On the other hand, the modular design of the directlabels package encourages the development of optimal label position algorithms. This page discusses some sophisticated techniques used by the included Positioning Methods.
The key to constructing optimal label positions is knowledge of exactly how large the label text will be before it is drawn. Fortunately, there are several grid functions that allow calculation of the label bounding box from the context of the plotting viewport. Then we use this information to construct Positioning Methods that are "smart" --- that is, they are aware of the label size, so labels do not collide with points or other labels.
For scatterplots, you can define optimal label positions as the points where none of the labels overlap any of the points, or each other, and each label is as close as possible to its cloud of points. More concretely, you can formulate this as an optimization problem, where you minimize the sum of squared distances from a label to the mean of the point cloud, subject to the non-overlapping constraint. However, this optimization problem is non-convex (hard), and so the following heuristic is used to give an approximate solution.
We iteratively do a grid search using a grid the size of the label bounding box, tiled over the whole plot. Then, we put the label in the empty box that is closest to the center of the point cloud. This is implemented in empty.grid.
p <- xyplot(jitter(Sepal.Length)~jitter(Petal.Length),iris,groups=Species) direct.label(p,smart.grid,TRUE)

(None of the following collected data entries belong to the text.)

(** ** Intervals of reversed hashes *)
Lemma lor_ones_eq a n : 0 <= n -> Z.lor a (Z.ones n) = (a / 2 ^ n) * 2 ^ n + (2 ^ n - 1).
Proof.
  intros Hn. pose proof (Z.add_lor_land a (Z.ones n)) as E. rewrite Z.land_ones, Z.ones_equiv in E by done.
  pose proof (Z.div_mod a (2 ^ n)). rewrite Z.ones_equiv. lia.
Qed.

Lemma mask_bit k i : 0 <= k -> 0 <= i -> Z.testbit (2 ^ k - 1) i = (i <? k).
Proof.
  intros Hk Hi. replace (2 ^ k - 1) with (Z.ones k) by (rewrite Z.ones_equiv; lia).
  destruct (Z.ltb_spec i k); [apply Z.ones_spec_low|apply Z.ones_spec_high]; lia.
Qed.

(** The cursor moves to the start of the next block of [2^(64-k)] reversed
    values. *)
Lemma cursor_next_spec v k :
  1 <= k <= 63 -> 0 <= v < 2 ^ 64 ->
  0 <= cursor_next v (2 ^ k - 1) < 2 ^ 64 /\
  rev (cursor_next v (2 ^ k - 1)) = u64 ((rev v / 2 ^ (64 - k) + 1) * 2 ^ (64 - k)).
Proof.
  intros Hk Hv. unfold cursor_next. set (w := Z.lor v (u64 (Z.lnot (2 ^ k - 1)))).
  assert (Hw : 0 <= w < 2 ^ 64).
  { split; [apply Z.lor_nonneg; split; [lia|apply wrapu_range; lia]|].
    apply range_of_bits; [apply Z.lor_nonneg; split; [lia|apply wrapu_range; lia]|].
    intros i Hi. unfold w. rewrite Z.lor_spec, u64_testbit, (bits_above v) by (done || lia).
    now rewrite (proj2 (Z.ltb_ge i 64)) by lia. }
  assert (E : rev w = Z.lor (rev v) (Z.ones (64 - k))).
  { pose proof (rev_range v Hv). apply bits_eq_64; [by apply rev_range| |].
    - assert (Ho : 0 <= Z.ones (64 - k)) by (rewrite Z.ones_equiv; lia).
      split; [apply Z.lor_nonneg; lia|]. apply range_of_bits; [apply Z.lor_nonneg; lia|].
      intros i Hi. rewrite Z.lor_spec, bits_above, Z.ones_spec_high by (done || lia). done.
    - intros i Hi. rewrite Z.lor_spec, !rev_bit by (done || lia). unfold w.
      rewrite Z.lor_spec, u64_testbit, Z.lnot_spec, mask_bit by lia.
      rewrite (proj2 (Z.ltb_lt (63 - i) 64)) by lia. simpl. f_equal.
      destruct (Z.ltb_spec (63 - i) k); simpl.
      + rewrite Z.ones_spec_high by lia. done.
      + rewrite Z.ones_spec_low by lia. done. }
  pose proof (wrapu_range 64 (rev w + 1) ltac:(lia)) as Hr. split; [by apply rev_range|].
  rewrite rev_rev by done. rewrite E, lor_ones_eq by lia. f_equal. lia.
Qed.

(** Two hashes in the same block select the same bucket. *)
Lemma same_block x y k :
  1 <= k <= 63 -> 0 <= x < 2 ^ 64 -> 0 <= y < 2 ^ 64 ->
  rev x / 2 ^ (64 - k) = rev y / 2 ^ (64 - k) -> Z.land x (2 ^ k - 1) = Z.land y (2 ^ k - 1).
Proof.
  intros Hk Hx Hy E. apply Z.bits_inj'. intros i Hi. rewrite !Z.land_spec, mask_bit by lia.
  destruct (Z.ltb_spec i k); [|now rewrite !andb_false_r]. rewrite !andb_true_r.
  apply (f_equal (fun z => Z.testbit z (k - 1 - i))) in E.
  rewrite !Z.div_pow2_bits, !rev_bit in E by (done || lia).
  replace (63 - (k - 1 - i + (64 - k))) with i in E by lia. done.
Qed.

Lemma mod_pow2_zero x n :
  0 <= n -> x mod 2 ^ n = 0 <-> (forall j, 0 <= j < n -> Z.testbit x j = false).
Proof.
  intros Hn. split.
  - intros E j Hj. apply (f_equal (fun z => Z.testbit z j)) in E.
    rewrite Z.mod_pow2_bits_low, Z.testbit_0_l in E by lia. done.
  - intros Hb. apply Z.bits_inj'. intros j Hj. rewrite Z.testbit_0_l.
    destruct (Z.lt_ge_cases j n); [rewrite Z.mod_pow2_bits_low by lia; auto|].
    now rewrite Z.mod_pow2_bits_high by lia.
Qed.

(** The test of the [do ... while] loop: the cursor is back at the start of a
    block of the smaller table. *)
Lemma loop_test v k0 k1 :
  1 <= k0 <= k1 -> k1 <= 63 -> 0 <= v < 2 ^ 64 -> rev v mod 2 ^ (64 - k1) = 0 ->
  (Z.land v (Z.lxor (2 ^ k0 - 1) (2 ^ k1 - 1)) = 0 <-> rev v mod 2 ^ (64 - k0) = 0).
Proof.
  intros Hk0 Hk1 Hv Hm. rewrite mod_pow2_zero in * by lia. split.
  - intros E j Hj. destruct (Z.lt_ge_cases j (64 - k1)); [apply Hm; lia|].
    apply (f_equal (fun z => Z.testbit z (63 - j))) in E.
    rewrite Z.land_spec, Z.lxor_spec, !mask_bit, Z.testbit_0_l in E by lia.
    rewrite (proj2 (Z.ltb_ge _ k0)), (proj2 (Z.ltb_lt _ k1)) in E by lia.
    rewrite rev_bit by (done || lia). now rewrite andb_true_r in E.
  - intros Hb. apply Z.bits_inj'. intros i Hi. rewrite Z.testbit_0_l, Z.land_spec, Z.lxor_spec, !mask_bit by lia.
    destruct (Z.ltb_spec i k0), (Z.ltb_spec i k1); simpl; rewrite ?andb_false_r; try done; try lia.
    rewrite andb_true_r. specialize (Hb (63 - i) ltac:(lia)). rewrite rev_bit in Hb by (done || lia).
    now replace (63 - (63 - i)) with i in Hb by lia.
Qed.

Section ScanProofs.
  Context {K V : Type} `{Countable K} (hashFunction : K -> Z).

(** The position of an entry in the iteration order. *)
Definition rhash (e : K * V) : Z := rev (dictHashKey hashFunction (fst e)).

Lemma rhash_range e : 0 <= rhash e < 2 ^ 64.
Proof. apply rev_range, wrapu_range. lia. Qed.

(** [blk k x]: the number of the block of [x] for a table of size [2^k]. *)
Definition blk (k x : Z) : Z := x / 2 ^ (64 - k).

Lemma blk_bounds k x : 1 <= k <= 63 -> blk k x * 2 ^ (64 - k) <= x < (blk k x + 1) * 2 ^ (64 - k).
Proof.
  intros Hk. unfold blk. pose proof (Z.div_mod x (2 ^ (64 - k))).
  pose proof (Z.mod_pos_bound x (2 ^ (64 - k)) ltac:(lia)). lia.
Qed.

Lemma blk_max k x : 1 <= k <= 63 -> 0 <= x < 2 ^ 64 -> 0 <= blk k x /\ (blk k x + 1) * 2 ^ (64 - k) <= 2 ^ 64.
Proof.
  intros Hk Hx. unfold blk. split; [apply Z.div_pos; lia|].
  assert (x / 2 ^ (64 - k) < 2 ^ k).
  { apply Z.div_lt_upper_bound; [lia|]. rewrite <- Z.pow_add_r by lia. replace (64 - k + k) with 64 by lia. lia. }
  assert (E : 2 ^ 64 = 2 ^ k * 2 ^ (64 - k)) by (rewrite <- Z.pow_add_r by lia; f_equal; lia).
  rewrite E. apply Z.mul_le_mono_nonneg_r; lia.
Qed.

(** The bucket at the cursor holds every entry of the cursor's block. *)
Lemma scan_bucket h k v :
  ht_alloc hashFunction h -> size h = 2 ^ k -> 1 <= k <= 63 -> 0 <= v < 2 ^ 64 ->
  exists es, bucket h (Z.land v (sizemask h)) = Some es /\
    (forall e, e ∈ es -> e ∈ mjoin (table h)) /\
    (forall e, e ∈ mjoin (table h) -> blk k (rhash e) = blk k (rev v) -> e ∈ es).
Proof.
  intros Ha Hs Hk Hv. destruct (bucket_hash hashFunction h v Ha) as (i & c & Hi & Hb & Hc).
  exists c. split; [done|]. split; [intros e He; by eapply join_lookup|].
  intros e He Hblk. apply list_elem_of_join in He as (c' & He & Hc').
  apply list_elem_of_lookup_1 in Hc' as [j Hj].
  pose proof (alloc_placed _ _ Ha j c' e Hj He) as Hp.
  rewrite (alloc_mask _ _ Ha), Hs in Hp, Hi.
  rewrite (same_block _ v k Hk) in Hp; [|apply wrapu_range; lia|done|exact Hblk].
  assert (j = i) as -> by lia. congruence.
Qed.

Lemma scan_expand_spec fuel t1 k0 k1 v :
  ht_alloc hashFunction t1 -> size t1 = 2 ^ k1 -> 1 <= k0 <= k1 -> k1 <= 63 -> 0 <= v < 2 ^ 64 ->
  (blk k0 (rev v) + 1) * 2 ^ (k1 - k0) - blk k1 (rev v) <= Z.of_nat fuel ->
  exists es v', scan_expand fuel t1 (2 ^ k0 - 1) (2 ^ k1 - 1) v = Some (es, v') /\
    0 <= v' < 2 ^ 64 /\ rev v' = u64 ((blk k0 (rev v) + 1) * 2 ^ (64 - k0)) /\
    (forall e, e ∈ es -> e ∈ mjoin (table t1)) /\
    (forall e, e ∈ mjoin (table t1) -> rev v <= rhash e < (blk k0 (rev v) + 1) * 2 ^ (64 - k0) -> e ∈ es).
Proof.
  intros Ha Hs Hk0 Hk1. revert v. induction fuel as [|fuel IH]; intros v Hv Hf.
  all: pose proof (rev_range v Hv) as Hr; pose proof (blk_bounds k0 (rev v) ltac:(lia)) as Hb0;
    pose proof (blk_bounds k1 (rev v) ltac:(lia)) as Hb1;
    pose proof (blk_max k0 (rev v) ltac:(lia) Hr) as [_ Hmax].
  all: assert (EB : 2 ^ (64 - k0) = 2 ^ (k1 - k0) * 2 ^ (64 - k1))
    by (rewrite <- Z.pow_add_r by lia; f_equal; lia);
    assert (Hpos1 : 0 < 2 ^ (64 - k1)) by lia; assert (Hpos : 0 < 2 ^ (k1 - k0)) by lia.
  { exfalso. assert ((blk k0 (rev v) + 1) * 2 ^ (k1 - k0) <= blk k1 (rev v)) by lia.
    assert (((blk k0 (rev v) + 1) * 2 ^ (k1 - k0)) * 2 ^ (64 - k1) <= blk k1 (rev v) * 2 ^ (64 - k1))
      by (apply Z.mul_le_mono_nonneg_r; lia). lia. }
  cbn [scan_expand]. destruct (scan_bucket t1 k1 v Ha Hs ltac:(lia) Hv) as (es & Hes & Hsub & Hcov).
  rewrite (alloc_mask _ _ Ha), Hs in Hes. rewrite Hes. cbn [mbind option_bind]. cbv zeta.
  destruct (cursor_next_spec v k1 ltac:(lia) Hv) as [Hv2 Er2].
  set (v2 := cursor_next v (2 ^ k1 - 1)) in *. fold (blk k1 (rev v)) in Er2.
  set (B1 := 2 ^ (64 - k1)) in *. set (q := 2 ^ (k1 - k0)) in *.
  assert (Hnext : blk k1 (rev v) + 1 <= (blk k0 (rev v) + 1) * q).
  { destruct (Z.le_gt_cases (blk k1 (rev v) + 1) ((blk k0 (rev v) + 1) * q)) as [|Hgt]; [done|]. exfalso.
    assert (((blk k0 (rev v) + 1) * q) * B1 <= blk k1 (rev v) * B1) by (apply Z.mul_le_mono_nonneg_r; lia). lia. }
  assert (Hblk : forall e, rev v <= rhash e < (blk k1 (rev v) + 1) * B1 -> blk k1 (rhash e) = blk k1 (rev v)).
  { intros e He. pose proof (blk_bounds k1 (rhash e) ltac:(lia)) as Hbe. fold B1 in Hbe. nia. }
  assert (Hmult : rev v2 mod B1 = 0).
  { rewrite Er2. unfold wrapu. unfold B1 at 2. apply mod_pow2_zero; [lia|]. intros j Hj.
    rewrite Z.mod_pow2_bits_low by lia. unfold B1. rewrite Z.mul_pow2_bits_low by lia. done. }
  pose proof (loop_test v2 k0 k1 Hk0 Hk1 Hv2 Hmult) as Htest.
  destruct (Z.eq_dec (blk k1 (rev v) + 1) ((blk k0 (rev v) + 1) * q)) as [Elast|Elast].
  - assert (Ex : (blk k1 (rev v) + 1) * B1 = (blk k0 (rev v) + 1) * 2 ^ (64 - k0)) by (rewrite Elast, EB; lia).
    rewrite Ex in *. rewrite (proj2 Htest).
    2:{ rewrite Er2. unfold wrapu. apply mod_pow2_zero; [lia|]. intros j Hj.
        rewrite Z.mod_pow2_bits_low by lia. rewrite Z.mul_pow2_bits_low by lia. done. }
    simpl. eexists _, _. split; [done|]. split; [done|]. split; [done|]. split; [done|]. auto.
  - assert (Hlt : (blk k1 (rev v) + 1) * B1 < (blk k0 (rev v) + 1) * 2 ^ (64 - k0)).
    { rewrite EB, Z.mul_assoc. apply Z.mul_lt_mono_pos_r; lia. }
    rewrite wrapu_small in Er2 by lia.
    assert (Eblk0 : blk k0 (rev v2) = blk k0 (rev v)).
    { pose proof (blk_bounds k0 (rev v2) ltac:(lia)) as Hb2. rewrite Er2 in *. nia. }
    assert (Eblk1 : blk k1 (rev v2) = blk k1 (rev v) + 1).
    { unfold blk at 1. fold B1. rewrite Er2. now rewrite Z.div_mul by lia. }
    assert (Hnz : rev v2 mod 2 ^ (64 - k0) <> 0).
    { intros Hz. pose proof (Z.div_mod (rev v2) (2 ^ (64 - k0)) ltac:(lia)) as Hdm.
      fold (blk k0 (rev v2)) in Hdm. rewrite Eblk0, Hz in Hdm. nia. }
    rewrite (proj2 (Z.eqb_neq _ _)) by (rewrite Htest; done).
    destruct (IH v2 Hv2) as (es' & v' & -> & Hv' & Er' & Hsub' & Hcov').
    { rewrite Eblk0, Eblk1. lia. }
    cbn [mbind option_bind]. eexists _, _. split; [done|]. split; [done|]. rewrite Eblk0 in *. split; [done|].
    split; [intros e [?|?]%elem_of_app; auto|]. intros e He Hin. apply elem_of_app.
    destruct (Z.lt_ge_cases (rhash e) (rev v2)); [left; apply Hcov; [done|]; apply Hblk; lia|right; apply Hcov'; [done|lia]].
Qed.

(** What one call covers: the entries whose reversed hash lies between the
    reversed cursors. *)
Definition covers (d : dict K V) (v : Z) (es : list (K * V)) (v' : Z) : Prop :=
  0 <= v' < 2 ^ 64 /\ (v' = 0 \/ rev v < rev v') /\
  (forall e, e ∈ es -> e ∈ entries d) /\
  (forall e, e ∈ entries d -> rev v <= rhash e -> (v' = 0 \/ rhash e < rev v') -> e ∈ es) /\
  (v' = 0 \/ exists k, 1 <= k <= 63 /\ (size (ht0 d) = 2 ^ k \/ size (ht1 d) = 2 ^ k) /\
                     rev v' mod 2 ^ (64 - k) = 0).

Lemma covers_end (d : dict K V) v es v' b k :
  0 <= v < 2 ^ 64 -> 0 <= v' < 2 ^ 64 -> 1 <= k <= 63 -> size (ht0 d) = 2 ^ k \/ size (ht1 d) = 2 ^ k ->
  let x := b * 2 ^ (64 - k) in
  rev v < x <= 2 ^ 64 -> rev v' = u64 x ->
  (forall e, e ∈ es -> e ∈ entries d) ->
  (forall e, e ∈ entries d -> rev v <= rhash e < x -> e ∈ es) -> covers d v es v'.
Proof.
  intros Hv Hv' Hk Hsz x Hx Er Hsub Hcov. pose proof (rev_range v Hv). split; [done|].
  assert (Hmod : x mod 2 ^ (64 - k) = 0) by (apply Z.mod_mul; lia). clearbody x.
  destruct (Z.eq_dec x (2 ^ 64)) as [->|Hne].
  - assert (v' = 0) as ->.
    { rewrite <- (rev_rev v'), Er by done. exact rev_wrap. }
    split; [by left|]. split; [done|]. split; [|by left].
    intros e He Hlo _. apply Hcov; [done|]. pose proof (rhash_range e). lia.
  - rewrite wrapu_small in Er by lia. split; [right; lia|]. split; [done|].
    split; [|right; exists k; rewrite Er; auto].
    intros e He Hlo [->|Hhi]; [|apply Hcov; [done|lia]]. rewrite rev_0 in Er. lia.
Qed.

Here you see the debugging output, which includes the grid used for the search in grey, and the points used for collision detection. After each label is placed, several points are added to the point cloud that is used for collision detection of the following labels. Thus, labels are guaranteed not to overlap each other or any points.
Lineplots are often most intuitively labeled on the side where the lines are more spread out. However, sometimes the lines are too close together, so the labels overlap (left). A fix is a small adjustment of the labels up or down if the labels are too close to each other (right).
Technically, the label positions on the right for the last.qp Positioning Method are calculated as a solution to the constrained optimization problem described in qp.labels. Essentially, we minimize the sum of squared differences between the last point and the label position, subject to the constraint that none of the labels overlap.